EXERCISE DESCRIPTION: Please return every line in the following data that includes the string "right".

(Stored data entries)
Lemma SFleb_finite_le (s : bool) (m1 : positive) (e1 : Z) (m2 : positive) (e2 : Z) :
  (if s then e2 < e1 \/ (e2 = e1 /\ (m2 <= m1)%positive)
   else e1 < e2 \/ (e1 = e2 /\ (m1 <= m2)%positive)) ->
  SFleb (S754_finite s m1 e1) (S754_finite s m2 e2) = true.
Proof.
  unfold SFleb, SFcompare.
  change (Pos.compare_cont Eq m1 m2) with (Pos.compare m1 m2).
  destruct s; intros [Hlt|[-> Hm]].
  - rewrite (proj2 (Z.compare_gt_iff e1 e2)) by lia. reflexivity.
  - rewrite Z.compare_refl.
    destruct (Pos.compare_spec m1 m2) as [| |]; try reflexivity. lia.
  - rewrite (proj2 (Z.compare_lt_iff e1 e2)) by lia. reflexivity.
  - rewrite Z.compare_refl.
    destruct (Pos.compare_spec m1 m2) as [| |]; try reflexivity. lia.
Qed.

(** Subtracting a positive finite float never gives more. *)
Lemma SFsub_finite_le (sc : bool) (mc : positive) (ec : Z) (mt : positive) (et : Z) :
  bounded prec emax mc ec = true -> bounded prec emax mt et = true ->
  let F := SFsub prec emax (S754_finite sc mc ec) (S754_finite false mt et) in
  valid_binary F = true -> F <> S754_nan ->
  SFleb F (S754_finite sc mc ec) = true.
Proof.
  intros Hbc Hbt F HvF Hnan.
  destruct (bounded_inv _ _ Hbc) as [_ [_ [Hec _]]].
  destruct (bounded_inv _ _ Hbt) as [_ [_ [Het _]]].
  unfold SFsub in F. cbv zeta in F.
  set (ez := Z.min ec et) in *.
  assert (Hez : -1074 <= ez) by (subst ez; lia).
  pose proof (scaled_shl_align mc ec ez Hez ltac:(subst ez; lia)) as HA.
  pose proof (scaled_shl_align mt et ez Hez ltac:(subst ez; lia)) as HB.
  set (Ac := Z.pos (fst (shl_align mc ec ez))) in *.
  set (Bt := Z.pos (fst (shl_align mt et ez))) in *.
  assert (HAc : 0 < Ac) by (subst Ac; lia).
  assert (HBt : 0 < Bt) by (subst Bt; lia).
  pose proof (pow2_pos (ez + 1074) ltac:(lia)) as HP.
  assert (HT : 0 < scaled mt et)
    by (unfold scaled; apply Z.mul_pos_pos; [lia|apply pow2_pos; lia]).
  cbn [cond_Zopp] in F.
  destruct sc; cbn [cond_Zopp] in F.
  - (* c < 0: the exact difference is below c *)
    destruct (- Ac - Bt) as [|d|d] eqn:HD; try lia.
    cbn [binary_normalize] in F.
    assert (Hd : scaled mc ec <= scaled d ez).
    { unfold scaled at 2. replace (Z.pos d) with (Ac + Bt) by lia. nia. }
    destruct (binary_round_lower true d ez mc ec Hez Hbc Hd)
      as [HF|[m' [e' [HF [He' Hle]]]]]; fold F in HF; rewrite HF in *.
    + reflexivity.
    + apply SFleb_finite_le. cbn [SpecFloat.valid_binary] in HvF.
      destruct (canonical_le _ _ _ _ Hbc HvF Hle) as [?|[? ?]]; [left|right]; auto.
  - destruct (Ac - Bt) as [|d|d] eqn:HD; cbn [binary_normalize] in F.
    + reflexivity.
    + assert (Hd : scaled d ez <= scaled mc ec).
      { unfold scaled at 1. replace (Z.pos d) with (Ac - Bt) by lia. nia. }
      destruct (binary_round_upper false d ez mc ec Hez Hbc Hd)
        as [HF|[m' [e' [HF [He' Hle]]]]]; fold F in HF; rewrite HF in *.
      * reflexivity.
      * apply SFleb_finite_le. cbn [SpecFloat.valid_binary] in HvF.
        destruct (canonical_le _ _ _ _ HvF Hbc Hle) as [?|[? ?]]; [left|right]; auto.
    + destruct (binary_round_sign true d ez) as [HF|[HF|[HF|[m' [e' HF]]]]];
        cbv zeta in HF; fold F in HF; rewrite HF in *;
        [contradiction|reflexivity|reflexivity|reflexivity].
Qed.
Lemma scaled_pos (m : positive) (e : Z) : -1074 <= e -> 0 < scaled m e.
Proof.
  intros He. unfold scaled. apply Z.mul_pos_pos; [lia|]. apply pow2_pos. lia.
Qed.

EXERCISE RESULT:
      destruct (canonical_le _ _ _ _ Hbc HvF Hle) as [?|[? ?]]; [left|right]; auto.
        destruct (canonical_le _ _ _ _ HvF Hbc Hle) as [?|[? ?]]; [left|right]; auto.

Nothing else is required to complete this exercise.